Geographic Area Description URL
FR Model trained on the France populated places and area https://projet.liris.cnrs.fr/hextgeo/files/trained_models/FR_MODEL_2.zip
GB Model trained on the England populated places and area https://projet.liris.cnrs.fr/hextgeo/files/trained_models/GB_MODEL_2.zip
US Model trained on the United States of America populated places and area https://projet.liris.cnrs.fr/hextgeo/files/trained_models/US_MODEL_2.zip

Load and use the model

First thing is to import the dedicated module and load pre-trained model file. Here, we'll be using the France model.

from lib.geocoder.our_geocoder import Geocoder
g = Geocoder("FR_MODEL_2/FR.txt_100_4_100__A_C.h5","FR_MODEL_2/FR.txt_100_4_100__A_C_index")

To geocode a pair of toponym use the model.get_coord method:

print(g.get_coord("Paris","France"))
#(2.7003836631774902, 41.24913454055786) #lon,lat

To reduce computation time, use the model.get_coords to geocode multiple pairs of toponyms:

print(g.get_coords(["Paris","Paris"],["Cherbourg","Montpellier"]))
#(array([2.6039734, 3.480011 ], dtype=float32),
# array([48.27507 , 48.075943], dtype=float32))

Train your own model

We propose an implementation of the model illustrated in Figure 1 and a second based on the same input but using BERT pre-trained model.

Prepare data

The data preparation is divided into three steps.
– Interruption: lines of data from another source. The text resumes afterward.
(** X4.  Against a single obstacle, mover and obstacle of positive size: when
    the classifier names a side, the Basic Resolver leaves the mover beside
    the obstacle, no longer overlapping it, with the named edge on the
    facing edge of the obstacle and the velocity along that axis at 0; the
    position and the velocity on the other axis stay, and the ground flag
    is set by a bottom contact only. *)
Theorem resolveBasicCollision_separates {B} `{HasRect B}
    (m : Player.t) (wall : B) (d : Side) :
  Rect.positive (rect_of m) -> Rect.positive (rect_of wall) ->
  _checkCollisionDirection m wall = Some d ->
  let m' := _resolveBasicCollision m [wall] in
  collide_rect m' wall = false
  /\ match d with
     | Bottom =>
         Rect.bottom (Player.rect m') = Rect.top (rect_of wall)
         /\ Rect.left (Player.rect m') = Rect.left (Player.rect m)
         /\ Vector2.y (Player.velocity m') = 0
         /\ Vector2.x (Player.velocity m') = Vector2.x (Player.velocity m)
         /\ Player.isOnGround m' = true
     | Top =>
         Rect.top (Player.rect m') = Rect.bottom (rect_of wall)
         /\ Rect.left (Player.rect m') = Rect.left (Player.rect m)
         /\ Vector2.y (Player.velocity m') = 0
         /\ Vector2.x (Player.velocity m') = Vector2.x (Player.velocity m)
         /\ Player.isOnGround m' = Player.isOnGround m
     | Left =>
         Rect.left (Player.rect m') = Rect.right (rect_of wall)
         /\ Rect.top (Player.rect m') = Rect.top (Player.rect m)
         /\ Vector2.x (Player.velocity m') = 0
         /\ Vector2.y (Player.velocity m') = Vector2.y (Player.velocity m)
         /\ Player.isOnGround m' = Player.isOnGround m
     | Right =>
         Rect.right (Player.rect m') = Rect.left (rect_of wall)
         /\ Rect.top (Player.rect m') = Rect.top (Player.rect m)
         /\ Vector2.x (Player.velocity m') = 0
         /\ Vector2.y (Player.velocity m') = Vector2.y (Player.velocity m)
         /\ Player.isOnGround m' = Player.isOnGround m
     end.
Proof.
  intros Hm Hw Hd m'. subst m'.
  rewrite _resolveBasicCollision_single, (_checkCollisionDirection_overlap m wall d Hd).
  split.
  - apply _resolveBasicCollision_wall_separates; [assumption | assumption | congruence].
  - unfold _resolveBasicCollision_wall. rewrite Hd.
    destruct d; cbn;
      unfold Rect.bottom, Rect.top, Rect.left, Rect.right, Rect.set_bottom, Rect.set_top,
        Rect.set_left, Rect.set_right; cbn; repeat split; lia.
Qed.

Lemma resolveBasicCollision_separates_witness :
  let m := Player.mk 1 (Rect.mk 0 0 10 10) (Physics.mk (Vector2.mk 3 5) [] []) false ∅ in
  let floor := Sprite.mk (Rect.mk (-10) 8 30 10) in
  let m' := _resolveBasicCollision m [floor] in
  collide_rect m' floor = false
  /\ Rect.bottom (Player.rect m') = 8
  /\ Player.isOnGround m' = true.
Proof.
  intros m floor m'.
  destruct (resolveBasicCollision_separates m floor Bottom) as (Hc & Hb & _ & _ & _ & Hg);
    [by_eval | by_eval | reflexivity |].
  split; [exact Hc|]. split; [exact Hb | exact Hg].
Defined.

Lemma fold_left_rel {S E} (f : S -> E -> S) (R : S -> S -> Prop) :
  (forall s, R s s) ->
  (forall a b c, R a b -> R b c -> R a c) ->
  (forall s e, R s (f s e)) ->
  forall (l : list E) (s : S), R s (fold_left f l s).
Proof.
  intros Hr Ht Hf l. induction l as [| e l IH]; intros s; cbn; [apply Hr|].
  eapply Ht; [apply Hf | apply IH].
Qed.

Lemma corrected_refl (m : Player.t) : corrected m m.
Proof. unfold corrected. tauto. Qed.

Lemma corrected_trans (a b c : Player.t) : corrected a b -> corrected b c -> corrected a c.
Proof.
  unfold corrected. intros (A1 & A2 & A3 & A4 & A5 & A6 & A7) (B1 & B2 & B3 & B4 & B5 & B6 & B7).
  repeat split; try congruence; try tauto.
  - destruct A6, B6; [left | right | right | right]; congruence.
  - destruct A7, B7; [left | right | right | right]; congruence.
Qed.

Lemma _resolveBasicCollision_wall_corrected {B} `{HasRect B} (m : Player.t) (wall : B) :
  corrected m (_resolveBasicCollision_wall m wall).
Proof.
  unfold _resolveBasicCollision_wall, corrected.
  destruct (_checkCollisionDirection m wall) as [[ | | | ] |]; cbn; tauto.
Qed.

Lemma _resolveBasicCollision_keeps {B} `{HasRect B} (m : Player.t) (group : list B) :
  corrected m (_resolveBasicCollision m group).
Proof.
  unfold _resolveBasicCollision.
  apply fold_left_rel;
    [apply corrected_refl | apply corrected_trans | apply _resolveBasicCollision_wall_corrected].
Qed.

(** X5.  Against any group of obstacles the Basic Resolver keeps the number
    and the key bindings of the player and requests no velocity and no
    displacement; it never clears the ground flag; and each velocity
    component comes out either as it went in or as 0. *)
Theorem resolveBasicCollision_corrected {B} `{HasRect B} (m : Player.t) (group : list B) :
  let m' := _resolveBasicCollision m group in
  Player.num m' = Player.num m
  /\ Player.keybinds m' = Player.keybinds m
  /\ Physics.velocities (Player.physics m') = Physics.velocities (Player.physics m)
  /\ Physics.displacements (Player.physics m') = Physics.displacements (Player.physics m)
  /\ (Player.isOnGround m = true -> Player.isOnGround m' = true)
  /\ (Vector2.x (Player.velocity m') = Vector2.x (Player.velocity m)
      \/ Vector2.x (Player.velocity m') = 0)
  /\ (Vector2.y (Player.velocity m') = Vector2.y (Player.velocity m)
      \/ Vector2.y (Player.velocity m') = 0).
Proof. exact (_resolveBasicCollision_keeps m group). Qed.

Lemma resolveBasicCollision_corrected_witness :
  let m := Player.mk 1 (Rect.mk 0 0 10 10) (Physics.mk (Vector2.mk 3 5) [] []) true ∅ in
  let wall := Sprite.mk (Rect.mk 8 0 10 10) in
  Player.isOnGround (_resolveBasicCollision m [wall]) = true.
Proof.
  intros m wall.
  destruct (resolveBasicCollision_corrected m [wall]) as (_ & _ & _ & _ & Hg & _).
  apply Hg. reflexivity.
Defined.

(** ** Platforms, continued *)

Lemma landed_refl (p : Player.t) : landed p p.
Proof. unfold landed. pose proof (corrected_refl p). tauto. Qed.

Lemma landed_trans (a b c : Player.t) : landed a b -> landed b c -> landed a c.
Proof.
  unfold landed. intros (A0 & A1 & A2 & A3 & A4) (B0 & B1 & B2 & B3 & B4).
  split; [eapply corrected_trans; eassumption|].
  destruct A0 as (_ & _ & _ & _ & Ag & _), B0 as (_ & _ & _ & _ & Bg & _).
  repeat split; try congruence.
  - destruct A3 as [A3 | [A3 A3']], B3 as [B3 | [B3 B3']]; try lia.
  - destruct B4 as [B4 | B4]; [| now right].
    destruct A4 as [A4 | A4]; [left; congruence | right; auto].
Qed.

Lemma resolveDPlatformCollisions_platform_landed (p : Player.t) (platform : Sprite.t) :
  landed p (resolveDPlatformCollisions_platform p platform).
Proof.
  unfold resolveDPlatformCollisions_platform.
  destruct (_checkCollisionDirection p platform) as [[ | | | ] |]; try apply landed_refl.
  destruct (_ <? 30); [| apply landed_refl].
  unfold Player.velocity. cbn [Player.physics Player.set_isOnGround Player.set_rect].
  match goal with |- context [?a >? ?b] => destruct (Z.gtb_spec a b) end;
    unfold landed, corrected, Player.velocity; cbn; repeat split; auto; lia.
Qed.

Lemma resolveDPlatformCollisions_player_keeps
    (dPlatforms : list Sprite.t) (p : Player.t) :
  landed p (resolveDPlatformCollisions_player dPlatforms p).
Proof.
  unfold resolveDPlatformCollisions_player.
  apply fold_left_rel;
    [apply landed_refl | apply landed_trans | apply resolveDPlatformCollisions_platform_landed].
Qed.

(** X6.  The pass of a player over the directional platforms, however many
    it overlaps: the player keeps its horizontal position and velocity;
    the ground flag is never cleared and is set whenever the rectangle was
    moved; an upward or zero vertical velocity is kept, a downward one is
    kept or becomes 0. *)
Theorem resolveDPlatformCollisions_player_landed
    (dPlatforms : list Sprite.t) (p : Player.t) :
  let p' := resolveDPlatformCollisions_player dPlatforms p in
  Rect.left (Player.rect p') = Rect.left (Player.rect p)
  /\ Vector2.x (Player.velocity p') = Vector2.x (Player.velocity p)
  /\ (Player.isOnGround p = true -> Player.isOnGround p' = true)
  /\ (Player.rect p' = Player.rect p \/ Player.isOnGround p' = true)
  /\ (Vector2.y (Player.velocity p) <= 0 ->
      Vector2.y (Player.velocity p') = Vector2.y (Player.velocity p))
  /\ (0 < Vector2.y (Player.velocity p) ->
      Vector2.y (Player.velocity p') = Vector2.y (Player.velocity p)
      \/ Vector2.y (Player.velocity p') = 0).
Proof.
  intros p'. subst p'.
  destruct (resolveDPlatformCollisions_player_keeps dPlatforms p)
    as ((_ & _ & _ & _ & Hg & _) & Hl & Hx & Hy & Hr).
  repeat split; try assumption.
  - intros Hv. destruct Hy as [Hy | [Hy _]]; [exact Hy | lia].
  - intros Hv. destruct Hy as [Hy | [_ Hy]]; [now left | now right].
Qed.

Lemma resolveDPlatformCollisions_player_landed_witness :
  let player := Player.mk 1 (Rect.mk 0 (-8) 10 10) (Physics.mk (Vector2.mk 2 (-5)) [] []) false ∅ in
  let platform := Sprite.mk (Rect.mk (-10) 0 30 10) in
  let player' := resolveDPlatformCollisions_player [platform] player in
  Vector2.y (Player.velocity player') = -5.
Proof.
  intros player platform player'.
  destruct (resolveDPlatformCollisions_player_landed [platform] player)
    as (_ & _ & _ & _ & Hup & _).
  apply Hup. by_eval.
Defined.

Lemma carry_fold (hits : list MPlatform.t) (p : Player.t) :
  fold_left
    (fun player platform =>
       let ph := Physics.addDisplacementX "platform" (MPlatform.dx platform) (Player.physics player) in
       let ph := Physics.addDisplacementY "platform" (MPlatform.dy platform) ph in
       Player.set_physics ph player)
    hits p
  = Player.set_physics
      (Physics.mk (Physics.velocity (Player.physics p))
                  (Physics.velocities (Player.physics p))
                  (Physics.displacements (Player.physics p) ++ flat_map carried hits))
      p.
Proof.
  revert p. induction hits as [| h t IH]; intros p; cbn [fold_left flat_map].
  - rewrite app_nil_r. now destruct p as [n r [v vs ds] g kb].
  - rewrite IH. unfold Player.set_physics. cbn. f_equal. f_equal.
    now rewrite <- !app_assoc.
Qed.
First, we retrieve required data from Geonames. Second, we retrieve place names co-occurrences from Wikipedia. Finally, we generate the datasets to train the model.

Geonames data

  1. Download the Geonames data use to train the network here
  2. download the hierarchy data here
  3. unzip both file in the directory of your choice

Cooccurence data

  1. First, you must download the Wikipedia corpus from which you want to extract co-occurrences : English Wikipedia Corpus
  2. Parse the corpus with Gensim script using the following command : python3 -m gensim.scripts.segment_wiki -i -f <wikicorpus> -o <1stoutputname>.json.gz
  3. Build a page of interest file that contains a list of Wikipedia pages. Use the script extract_pages_of_interest.py for that. You can find here a page of interest file that contains places that appears in FR or EN wikipedia.
  4. Then, using the page of interest file, run the command : python3 script/get_cooccurrence.py <page_of_interest_file> <final_output_name> -c <1stoutputname>.json.gz

Generate dataset

Use the following command to generate the datasets for training your model.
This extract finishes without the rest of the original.